Antique engines create modern wonder - St. Louis Post-Dispatch

For a while Saturday, 6-year-old Trevor Lyons was fascinated by a wonder of technology that was as fresh to him as the latest video game — only it was 100 years old.

Trevor watched as soda cans he dropped into a little slot were crushed by a piece of wood pushed along with the power of a gasoline engine built in 1912. His sister, Tammy Lyons, could see a bucket catching the crushed cans was close to overflowing.

"OK Trevor, give it a break for a minute, look at your bucket," she said.

Tammy, though, hoped her brother's interest in small engines would linger. "He'll probably grow up with the microchip," she said.

The engine, built by International Harvester, was one of perhaps 200 antique gasoline, kerosene and steam engines and farm tractors on display Friday and Saturday at the New Old Town Picnic in St. Peters' Old Town Park. Formerly known as the Olde Tyme Picnic, the event also featured rides, food, a beer garden, music, a horse show and a tractor pull.

Many of the antique engines sputtered and hummed along, some with large spinning flywheels that rhythmically moved pistons back and forth. Their owners and restorers, members of the Illinois and Missouri Tractor and Engine Club, were demonstrating cutting-edge technology from the early 1900s to World War II, particularly in rural areas.

"I just like to watch them," said Tom Nowak of New Boston, Mo., about 25 miles southwest of Kirksville. His 1910 'six-mule team" engine, built by Associated Manufacturers of Waterloo, Iowa, was pumping water. "I could sit there watch that all day."

Before electrical lines were available throughout the country, engines were used to supply power to pump water, wash clothes, grind corn, cut wood, move conveyer belts, thresh wheat and perform a host of other tasks.

"They were used wherever you needed power at," said club President John Zalabak, 64, of Foristell. "It was pretty hard to pump water or run a saw with horses."

Small fueled engines became less common around World War II, when many were turned into scrap metal, and available electricity brought with it new efficient electrical engines. Amish and Mennonite farmers still use fuel engines, which also remain in common use in India and Africa.

Near the club's display in a shaded area, traffic moved by on Interstate 70. Zalabak said the small engines helped lead the way toward modern automobiles.

"Basically what we've got are four-cycle engines that were doing the same things that our car engines are doing today," he said. "It's a whole lot simpler here."

Small one- to two-horsepower gasoline or kerosene engines were part of a technological evolution that began in the 19th century, he said.

"Just about anybody that could meld metal was experimenting with these engines," Zalabak said.

"There were 500 companies once upon a time," Nowak said. In 1910, Nowak's engine cost $150. Zalabak said smaller engines may have cost $40 to $75, a lot of money for the times.

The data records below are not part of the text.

Arguments call {E} c st.
Arguments lookup {E} fh name st.
Arguments cachedLookup_remote {E} fh name es st.
Arguments cachedLookup {E} fh name st.
Arguments invalidateEntryCache {E} fh name st.
Arguments Lookup_loop {E} dirents fattr fh st.
Arguments Lookup {E} p st.
Arguments read_entries {E} fuel res cookie acc.
Arguments readDirPlus_loop {E} fuel fh cookie cookieVerf acc st.
Arguments readDirPlus {E} fuel fh st.
Arguments ReadDirPlus {E} fuel dir st.
Arguments Mkdir {E} path perm st.
Arguments Create {E} path perm st.
Arguments remove {E} fh deleteFile st.
Arguments Remove {E} path st.
Arguments rmDir {E} fh name st.
Arguments RmDir {E} path st.
Arguments removeAll_entries {E} rec deleteDirfh l st.
Arguments removeAll {E} fuel deleteDirfh st.
Arguments RemoveAll {E} fuel path st.
Arguments cleanupCache_pass {E} order st.

(** A response stream holds the run of entries [es]: each is read with
    its presence flag set, and the item after the last has it clear;
    [res'] is the stream after that item. *)
Inductive entry_run (E : Env) : Reader E → list EntryPlus → Reader E → Prop :=
  | entry_run_end res item res' :
      xdr_Read_DirListPlus3 E res = Ok (item, res') →
      IsSet item = false →
      entry_run E res [] res'
  | entry_run_more res item res1 es res' :
      xdr_Read_DirListPlus3 E res = Ok (item, res1) →
      IsSet item = true →
      entry_run E res1 es res' →
      entry_run E res (Entry item :: es) res'.
Arguments entry_run {E} _ _ _.

(** The cookie left by a run: that of its last entry, or the cookie held
    before when the run is empty. *)
Definition last_cookie (cookie : Z) (es : list EntryPlus) : Z :=
  fold_left (λ _ e, Cookie e) es cookie.

(** ** A concrete environment

    Response streams are lists of typed values, read from the front; the
    server is a function from requests to responses; the clock stands
    still between two settings of it. *)

Inductive Token : Type :=
  | TUint32 (n : Z)
  | TBool (b : bool)
  | TLookupOk (r : LookupOk)
  | TDirListOK (r : DirListOK)
  | TDirListPlus3 (r : DirListPlus3)
  | TMkdirOk (r : MkdirOk)
  | TCreate3Res (r : Create3Res).

Definition errDecode : error := ErrExternal "xdr: unexpected data".

Record Server : Type := mkServer {
  clock : Z;
  serve : Request -> result (list Token)
}.

(** Modelled from the spec: [IsNotDirError] is not among the sources.  An
    error "indicates not a directory" when it is the translation of the
    status not-a-directory (20). *)
Definition isNotDir (err : error) : bool :=
  match err with
  | Error s => String.eqb s ("error: " +:+ fmt_d NFS3ERR_NOTDIR)
  | _ => false
  end.

Definition testEnv : Env := {|
  World := Server;
  Reader := list Token;
  time_Now := fun w => (clock w, w);
  rpc_Call := fun c w => (serve w c, w);
  xdr_ReadUint32 := fun r =>
    match r with TUint32 n :: r' => Ok (n, r') | _ => Err errDecode end;
  xdr_Read_bool := fun r =>
    match r with TBool b :: r' => Ok (b, r') | _ => Err errDecode end;
  xdr_Read_LookupOk := fun r =>
    match r with TLookupOk x :: r' => Ok (x, r') | _ => Err errDecode end;
  xdr_Read_DirListOK := fun r =>
    match r with TDirListOK x :: r' => Ok (x, r') | _ => Err errDecode end;
  xdr_Read_DirListPlus3 := fun r =>
    match r with TDirListPlus3 x :: r' => Ok (x, r') | _ => Err errDecode end;
  xdr_Read_MkdirOk := fun r =>
    match r with TMkdirOk x :: r' => Ok (x, r') | _ => Err errDecode end;
  xdr_Read_Create3Res := fun r =>
    match r with TCreate3Res x :: r' => Ok (x, r') | _ => Err errDecode end;
  IsNotDirError := isNotDir
|}.

Definition handle (s : string) : FH := list_byte_of_string s.

Definition dirAttr : Fattr := mkFattr 2 493 4096 0.
Definition fileAttr : Fattr := mkFattr 1 420 12 0.
Definition noAttr : PostOpAttr := mkPostOpAttr false (mkFattr 0 0 0 0).

(** A target as [NewTarget] leaves it: the root handle, a timeout, an
    empty cache. *)
Definition freshTarget : Target := mkTarget (handle "root") 1000 ∅.

Definition start (srv : Server) (v : Target) : State testEnv :=
  mkState (srv : World testEnv) v [].

(** ** A sample volume

    The server of the examples below holds the tree

      root/ { a/ { d.txt }, e/ }

    and answers each request as an NFSv3 server holding that tree answers
    it: status 0 and the result where the operation succeeds, the
    protocol's status code where it does not.  It lists [a] in two pages
    (".", ".." and then "d.txt"). *)

Definition fh_eqb (x y : FH) : bool :=
  String.eqb (string_of_list_byte x) (string_of_list_byte y).

Definition reply_ok (body : list Token) : result (list Token) :=
  Ok (TUint32 NFS3_OK :: body).
Definition reply_status (n : Z) : result (list Token) := Ok [TUint32 n].

Definition lookup_ok (h : string) (a : Fattr) : result (list Token) :=
  reply_ok [TLookupOk (mkLookupOk (handle h) (mkPostOpAttr true a) noAttr)].

Definition entry (name : string) (cookie : Z) (h : string) (a : Fattr)
    : EntryPlus :=
  mkEntryPlus name cookie (mkPostOpAttr true a) (mkPostOpFH3 true (handle h)).

Definition item (e : EntryPlus) : Token := TDirListPlus3 (mkDirListPlus3 true e).
Definition no_item : Token :=
  TDirListPlus3 (mkDirListPlus3 false (mkEntryPlus EmptyString 0 noAttr (mkPostOpFH3 false []))).

Definition e_dot : EntryPlus := entry "." 1 "a" dirAttr.
Definition e_dotdot : EntryPlus := entry ".." 2 "root" dirAttr.
Definition e_dtxt : EntryPlus := entry "d.txt" 3 "d" fileAttr.

Definition volume (c : Request) : result (list Token) :=
  match c with
  | Lookup3Args fh name =>
      if fh_eqb fh (handle "root") then
        if String.eqb name "." then lookup_ok "root" dirAttr
        else if String.eqb name "a" then lookup_ok "a" dirAttr
        else if String.eqb name "e" then lookup_ok "e" dirAttr
        else reply_status NFS3ERR_NOENT
      else if fh_eqb fh (handle "a") then
        if String.eqb name "." then lookup_ok "a" dirAttr
        else if String.eqb name "d.txt" then lookup_ok "d" fileAttr
        else reply_status NFS3ERR_NOENT
      else reply_status NFS3ERR_STALE
  | ReadDirPlus3Args fh cookie verf _ _ =>
      if fh_eqb fh (handle "a") then
        if (cookie =? 0)%Z then
          reply_ok [TDirListOK (mkDirListOK noAttr 7);
                    item e_dot; item e_dotdot; no_item; TBool false]
        else if (cookie =? 2)%Z && (verf =? 7)%Z then
          reply_ok [TDirListOK (mkDirListOK noAttr 7);
                    item e_dtxt; no_item; TBool true]
        else reply_status NFS3ERR_BAD_COOKIE
      else reply_status NFS3ERR_STALE
  | RmDir3Args fh name =>
      if fh_eqb fh (handle "root") then
        if String.eqb name "a" then reply_status NFS3ERR_NOTEMPTY
        else if String.eqb name "e" then reply_ok []
        else reply_status NFS3ERR_NOENT
      else if fh_eqb fh (handle "a") then
        if String.eqb name "d.txt" then reply_status NFS3ERR_NOTDIR
        else reply_status NFS3ERR_NOENT
      else reply_status NFS3ERR_STALE
  | RemoveArgs fh name =>
      if fh_eqb fh (handle "a") && String.eqb name "d.txt" then reply_ok []
      else reply_status NFS3ERR_NOENT
  | MkdirArgs fh name _ =>
      if fh_eqb fh (handle "root") && String.eqb name "b"
      then reply_ok [TMkdirOk (mkMkdirOk (mkPostOpFH3 true (handle "b")) noAttr)]
      else reply_status NFS3ERR_EXIST
  | Create3Args fh name _ =>
      if fh_eqb fh (handle "root") && String.eqb name "f"
      then reply_ok [TCreate3Res (mkCreate3Res (mkPostOpFH3 true (handle "f")) noAttr)]
      else reply_status NFS3ERR_EXIST
  | FSInfoArgs _ => reply_status NFS3ERR_NOTSUPP
  end.

Definition server_at (now : Z) : Server := mkServer now volume.

(** A target whose cache holds the directory [a] under the root, stored
    with expiration instant 100. *)
Definition cachedTarget : Target :=
  mkTarget (handle "root") 1000
    {[ parsefh (handle "root") :=
         {[ "a" := mkCacheEntry (handle "a") dirAttr 100 ]} ]}.

(** A target whose cache holds, unexpired until 100, the root under its
    own name "." and the empty directory [e]. *)
Definition rootCachedTarget : Target :=
  mkTarget (handle "root") 1000
    {[ parsefh (handle "root") :=
         {[ "." := mkCacheEntry (handle "root") dirAttr 100;
            "e" := mkCacheEntry (handle "e") dirAttr 100 ]} ]}.

(** The directory [a] of the sample volume, listed without its handle. *)
Definition a_without_handle : EntryPlus :=
  mkEntryPlus "a" 3 (mkPostOpAttr true dirAttr) (mkPostOpFH3 false []).

(** A cache of 1001 entries under one key, all stored with expiration
    instant 0. *)
Definition names1001 : list string :=
  map (λ i, fmt_d (Z.of_nat i)) (seq 0 1001).

Definition bigBucket : gmap string cacheEntry :=
  list_to_map (map (λ n, (n, mkCacheEntry (handle n) dirAttr 0)) names1001).

Definition bigTarget : Target :=
  mkTarget (handle "root") 1000 {[ "root" := bigBucket ]}.

(** ** The constructor

    [FSInfo] and [NewTarget].  The type of the filesystem information and
    its decoder, and [DialService] (which opens the connection), are not
    among the sources: they are arguments.  [NewTarget] returns the target
    it has built together with the information it stores in it; where the
    second component of its result is the world it leaves and the requests
    it has sent.  On success the Go code also starts the janitor. *)

Section Constructor.
Context (E : Env) (FSInfo_t : Type).
Context (xdr_Read_FSInfo : Reader E → result (FSInfo_t * Reader E)).
Context (DialService : World E → result unit * World E).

Many club members are old enough to remember when they were used. Zalabak, a tool and dye maker for more than 40 years, became interested in mechanics when he was a kid hanging around an old blacksmith shop.

"I grew up on a farm. Of course I couldn't hardly stay in the farm business back then," said Tom Forster, 72, of Warrenton. Forster had rigged up the can crusher. He had four old International Harvester engines running, the others dating back to the 1920s.

"Like like most farm kids in my generation, I went to the city to get a job that paid every Friday instead of once or twice a year," said Forster, a retired UPS manager. "I always said when I was a kid that someday I would own some tractors and engines." He now has 50 small engines and 30 tractors.

George Ehll, 78, used to go with his father to thresh grain using huge steam tractors that functioned as movable sawmills and harvest machines. His father, who in the early 1900s started St. Peters Garage in what now is the city's Old Town section, had several of the machines.

Ehll had his 10-ton engine, built in 1910 by A.D. Baker Co. of Swarton, Ohio, set up as a portable sawmill on the park grounds. It's more similar to an old steam railroad locomotive than a modern tractor and wasn't designed to pull a plow. "Years ago, they traveled from here to there, all the way out to the country, going about 3 to 4 miles an hour," Ehll said.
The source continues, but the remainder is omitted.